My best accuracy was 94.32%, which is close to 95.01% reported in the paper, but it does not beat ResNet-164 with less parameters.
@ondrejba , ok,your result are really better. have you read the ResidualAttentionModel_92_32input architecture in my code? If there are some difference with yours? or if you can share the code with me?
I'm sorry for the delay. I'll look at your code over the weekend.
@ondrejba thanks
I noticed many difference just from looking at residual_attention_network.py:
I bet there are more differences but I don't have time to go through the whole attention module. I hope this helps.
I'm actually surprised that you achieved such a good CIFAR accuracy with max pooling at the start of the network.
Hi @ondrejba, If possible could you make your code available? Did you get 94% accuracy on what dataset and with which network? ResNet-164? What do you use after the first convolution? Sorry for taking your time.
Hello, I got 94.32% accuracy with Attention92 on CIFAR-10. The 95.01% accuracy I mentioned is also for Attention92 evaluated on CIFAR-10; it was reported in the Residual Attention Networks paper but I didn't manage to replicate the results. I will look into open-sourcing my code.
After the first convolution ... there are all the other convolutions in the network followed by average pooling and a single fully-connected layer. This architecture is described in the Residual Attention Networks paper as well as the Identity Mappings paper that is a follow up to the Deep Residual Learning paper.
Cheers, Ondrej
Thank you :)
You're welcome! Let me know if you manage to reproduce Fei Wang's results.
@ondrejba , So late to reply you. You really give some useful ideas. Maybe I will train again according your advises. thanks so much.
@ondrejba , hi, could you tell me when to upsample? when feature map size is 88 or 44?
@YihangLou @josianerodrigues @123moon @estelle1722 @ondrejba hi evereybody. ok, my model now get the best accuracy of 0.954, the newest code is uploaded. @ondrejba thanks for your advises.

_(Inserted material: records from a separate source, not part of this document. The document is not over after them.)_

(* ===== verification/TaskTable.v ===== *)
(** * TaskTable: the task records of the scheduler and the index over them

    [src/runtime/task/scheduler/state/task/index.cpp] (an open-addressing table from
    task ids to records), [core/spawn/{budget,identity,record,prepare,enqueue}.cpp]
    (issuing an id, taking a record and putting the task in the ready queue),
    [state/ready/queue.cpp] (entering the ready queue), [progress/ready/queue.cpp]
    (leaving it) and [task/retire.cpp] (giving the record back).

    Of a record only what these functions read and write is kept: the id, the scope,
    the state, whether the record can be reused and the link of the free records, which
    shares its storage with the id of a wait. Callables, completions, lanes, statistics
    and recorded operations are left out; whether a callable or a completion can be had
    is an argument of the spawn. The lanes run on one sequencer, so every function here
    is one step. An option is undefined behaviour or [std::abort]. *)

From stdpp Require Import base numbers list option.
From Stdlib Require Import ZArith Lia.
From S2P Require Import Prelude ReadyQueue.

Inductive TaskState :=
  | Ready | Running | Sleeping | JoinBlocked | ChannelBlocked | IoBlocked | ExternalBlocked | Completed | Failed.
#[export] Instance TaskState_eq_dec : EqDecision TaskState.
Proof. solve_decision. Defined.

Record TaskRecord := mk_record {
  t_id : Z;
  t_scope_id : Z;
  t_state : TaskState;
  t_recyclable : bool;
  t_wake_ticket : Z;
}.
Definition NewRecord : TaskRecord := mk_record 0 1 Ready false 0.

(** The index of the records, and the head of the free ones. *)
Record Tasks := mk_tasks {
  k_records : list TaskRecord;
  k_slots : list Z;
  k_size : Z;
  k_deleted : Z;
  k_free : Z;
}.

Definition IndexEmpty : Z := 0.
Definition IndexDeleted : Z := U32_MAX.
(** [kInvalidTaskIndex] *)
Definition InvalidTaskIndex : Z := U64_MAX.

Definition set_records (records : list TaskRecord) (t : Tasks) : Tasks :=
  mk_tasks records (k_slots t) (k_size t) (k_deleted t) (k_free t).
Definition set_index (slots : list Z) (size deleted : Z) (t : Tasks) : Tasks :=
  mk_tasks (k_records t) slots size deleted (k_free t).
Definition set_free (free : Z) (t : Tasks) : Tasks :=
  mk_tasks (k_records t) (k_slots t) (k_size t) (k_deleted t) free.

(** ** The index *)
Definition IndexOccupied (entry : Z) : bool := negb (entry =? IndexEmpty) && negb (entry =? IndexDeleted).

Definition IndexMatches (records : list TaskRecord) (entry id : Z) : bool :=
  IndexOccupied entry &&
  match within records (entry - 1) with Some record => t_id record =? id | None => false end.

(** One probe of [IndexTask]; the state is the slot and the first deleted slot. *)
Definition index_probe (id encoded : Z) (t : Tasks) (st : Z * Z) (_ : Z) : option (flow (Z * Z) (bool * Tasks)) :=
  let '(slot, first_deleted) := st in
  let capacity := zlen (k_slots t) in
  entry ← zget (k_slots t) slot;
  if IndexMatches (k_records t) entry id then
    slots ← zset (k_slots t) slot encoded;
    Some (Return (true, set_index slots (k_size t) (k_deleted t) t))
  else
    let first_deleted := if (entry =? IndexDeleted) && (first_deleted =? InvalidTaskIndex) then slot else first_deleted in
    if entry =? IndexEmpty then
      slots ← zset (k_slots t) (if first_deleted =? InvalidTaskIndex then slot else first_deleted) encoded;
      Some (Return (true, set_index slots (k_size t + 1)
        (if first_deleted =? InvalidTaskIndex then k_deleted t else wrap64 (k_deleted t - 1)) t))
    else Some (Next (wrap64 (slot + 1) mod capacity, first_deleted)).

Definition IndexTask (id index : Z) (t : Tasks) : option (bool * Tasks) :=
  if (id =? 0) || bool_decide (k_slots t = []) || (IndexDeleted - 1 <=? index) then Some (false, t) else
  let encoded := wrap32 (index + 1) in
  let capacity := zlen (k_slots t) in
  r ← for_loop (index_probe id encoded t) (id mod capacity, InvalidTaskIndex) (range 0 capacity);
  match r with
  | Return v => Some v
  | Next (_, first_deleted) =>
      if first_deleted =? InvalidTaskIndex then Some (false, t) else
      slots ← zset (k_slots t) first_deleted encoded;
      Some (true, set_index slots (k_size t + 1) (wrap64 (k_deleted t - 1)) t)
  end.

(** Failing to index a record aborts. *)
Definition rebuild_one (retired_id : Z) (t : Tasks) (index : Z) : option Tasks :=
  record ← zget (k_records t) index;
  if negb (t_id record =? 0) && negb (t_id record =? retired_id) then
    '(ok, t) ← IndexTask (t_id record) index t;
    if (ok : bool) then Some t else None
  else Some t.
Definition RebuildTaskIndex (retired_id : Z) (t : Tasks) : option Tasks :=
  for_each (rebuild_one retired_id) (set_index (replicate (length (k_slots t)) IndexEmpty) 0 0 t)
    (range 0 (zlen (k_records t))).

Definition forget_probe (id : Z) (t : Tasks) (slot : Z) (_ : Z) : option (flow Z Tasks) :=
  let capacity := zlen (k_slots t) in
  entry ← zget (k_slots t) slot;
  if entry =? IndexEmpty then Some (Return t)
  else if IndexMatches (k_records t) entry id then
    slots ← zset (k_slots t) slot IndexDeleted;
    let size := wrap64 (k_size t - 1) in
    let deleted := k_deleted t + 1 in
    if size =? 0 then Some (Return (set_index (replicate (length slots) IndexEmpty) size 0 t))
    else if (size <? deleted) && ((capacity + 3) / 4 <=? deleted) then
      t ← RebuildTaskIndex id (set_index slots size deleted t);
      Some (Return t)
    else Some (Return (set_index slots size deleted t))
  else Some (Next (wrap64 (slot + 1) mod capacity)).

Definition ForgetTask (id : Z) (t : Tasks) : option Tasks :=
  if (id =? 0) || bool_decide (k_slots t = []) then Some t else
  let capacity := zlen (k_slots t) in
  r ← for_loop (forget_probe id t) (id mod capacity) (range 0 capacity);
  Some (match r with Return t' => t' | Next _ => t end).

Definition find_probe (id : Z) (t : Tasks) (slot : Z) (_ : Z) : option (flow Z Z) :=
  let capacity := zlen (k_slots t) in
  entry ← zget (k_slots t) slot;
  if entry =? IndexEmpty then Some (Return InvalidTaskIndex)
  else if IndexMatches (k_records t) entry id then Some (Return (entry - 1))
  else Some (Next (wrap64 (slot + 1) mod capacity)).

Definition IndexFor (id : Z) (t : Tasks) : option Z :=
  if (id =? 0) || bool_decide (k_slots t = []) then Some InvalidTaskIndex else
  let capacity := zlen (k_slots t) in
  r ← for_loop (find_probe id t) (id mod capacity) (range 0 capacity);
  Some (match r with Return index => index | Next _ => InvalidTaskIndex end).

(** The index of the record found, when it has the id. *)
Definition Find (id : Z) (t : Tasks) : option (option Z) :=
  index ← IndexFor id t;
  Some (match within (k_records t) index with
        | Some record => if t_id record =? id then Some index else None
        | None => None
        end).

(** ** The records *)
Definition ClaimSpawnTaskSlot (t : Tasks) : option (bool * Z * Tasks) :=
  if negb (k_free t =? 0) then
    let index := k_free t - 1 in
    record ← zget (k_records t) index;
    records ← zset (k_records t) index
      (mk_record (t_id record) (t_scope_id record) (t_state record) (t_recyclable record) 0);
    Some (true, index, set_free (wrap32 (t_wake_ticket record)) (set_records records t))
  else Some (false, zlen (k_records t), set_records (k_records t ++ [NewRecord]) t).

Definition ReleasePreparedSpawnTaskSlot (index : Z) (reuse_record : bool) (t : Tasks) : option Tasks :=
  if reuse_record then
    record ← zget (k_records t) index;
    records ← zset (k_records t) index (mk_record (t_id record) (t_scope_id record) (t_state record) true (k_free t));
    Some (set_free (wrap32 (index + 1)) (set_records records t))
  else Some (set_records (removelast (k_records t)) t).

(** [RetireTaskRecord]; [DestroyTask] clears the wait of the record. *)
Definition RetireTaskRecord (record_index : Z) (t : Tasks) : option Tasks :=
  record ← zget (k_records t) record_index;
  if t_recyclable record || (t_id record =? 0) then Some t else
  let old_id := t_id record in
  index ← IndexFor old_id t;
  t ← ForgetTask old_id t;
  let linked := (index <? zlen (k_records t)) in
  records ← zset (k_records t) record_index
    (mk_record 0 1 Completed true (if linked then k_free t else 0));
  let t := set_records records t in
  Some (if linked then set_free (wrap32 (index + 1)) t else t).

(** ** Ids *)
Record Ids := mk_ids {
  next_task_id : Z;
  r_active : bool;
  r_parent : Z;
  r_scope : Z;
  r_next : Z;
  r_remaining : Z;
}.
Record Limits := mk_limits { task_capacity : Z; ready_queue_capacity : Z }.

(** [context_task]: the task of the scheduler context, or zero. *)
Definition IssueSpawnTaskId (limits : Limits) (context_task parent scope : Z) (ids : Ids) : Z * Ids :=
  let range_size := Z.max 1 (Z.min (task_capacity limits) (ready_queue_capacity limits)) in
  if negb ((parent =? 0) && (context_task =? 0)) then
    (next_task_id ids, mk_ids (wrap64 (next_task_id ids + 1)) false 0 0 0 0)
  else
    let ids :=
      if r_active ids && negb (r_remaining ids =? 0) && (r_parent ids =? parent) && (r_scope ids =? scope) then ids
      else mk_ids (wrap64 (next_task_id ids + range_size)) true parent scope (next_task_id ids) range_size in
    let id := r_next ids in
    let remaining := wrap64 (r_remaining ids - 1) in
    (id, if remaining =? 0 then mk_ids (next_task_id ids) false 0 0 0 0
         else mk_ids (next_task_id ids) (r_active ids) (r_parent ids) (r_scope ids) (wrap64 (r_next ids + 1)) remaining).

(** ** The scheduler *)
Record Scheduler := mk_scheduler {
  s_tasks : Tasks;
  s_ids : Ids;
  s_queue : ReadyQueue;
  s_depth : Z;
}.
Definition set_tasks (t : Tasks) (s : Scheduler) : Scheduler := mk_scheduler t (s_ids s) (s_queue s) (s_depth s).

(** The storage a scheduler starts with ([core/identity.cpp]). *)
Definition configure_tasks (limits : Limits) : option Scheduler :=
  q ← configure (task_capacity limits) EmptyQueue;
  Some (mk_scheduler (mk_tasks [] (replicate (Z.to_nat (task_capacity limits * 2 + 1)) 0) 0 0 0)
    (mk_ids 1 false 0 0 0 0) q 0).

Inductive ReadyAdmission := AdmitSpawn | AdmitContinuation.
Inductive SpawnReason :=
  | TaskInvalid | TaskCapacityExceeded | ReadyQueueCapacityExceeded | TaskCompletionCapacity | TaskStateTransitionInvalid.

Thank you, @tengshaofeng :)
That's awesome! Can you try to run it more than once and average the accuracies?
@ondrejba , i will not try again for time limit. I found accuracy is above 0.951 for many epochs.
Ok, that's fine :+1:
Hi @tengshaofeng, Which network do you think is better for multilabel dataset like NUS-WIDE? I ran the ResidualAttentionModel_92, but the result was not very good.
Hi~我想用Gluon实现一下这个网络,参考下你的代码
@PistonY , 好的,加油
cifar-10跑出来了,你有试过imagenet吗?
@PistonY ,没有啊 ,imagenet数据太大了,你可以试试
Have a try mixup and MSRAPrelu-init on cifar10,I got better result.
@PistonY , congratulation, can you provide the detail code? what is the mixup and MSRAPrelu-init?
@PistonY , i have checked your project. Do you mean that the best result is based MSRAPrelu? mixup is still training?
Yes,I've just done training mixup, it's only got acc with 96.57,not good enough.You can check out this for more details.
@PistonY , acc with 96.57, it means the new best result? your result with MSRAPrelu is 95.41? improve more than one percent.
大哥,咱俩还是用中文说吧,我用MSRAPrelu达到了95.68,一般来说mixup至少有一个百分点的提升,具体可以参考我刚才给你的链接,那个是GluonCV官方train的.MSRAPrelu的提升不是很大,但是mixup会有惊喜.
用MSRAPrelu达到了95.68这个我理解, mixup 你训练完不是达到了96.57吗,这个就是新高啊,为啥还说not good enough
ok, maybe i will try to do some image pre-processing and tune the super parameters to achieve that. but this code performance well in my own implement about medical images recognition.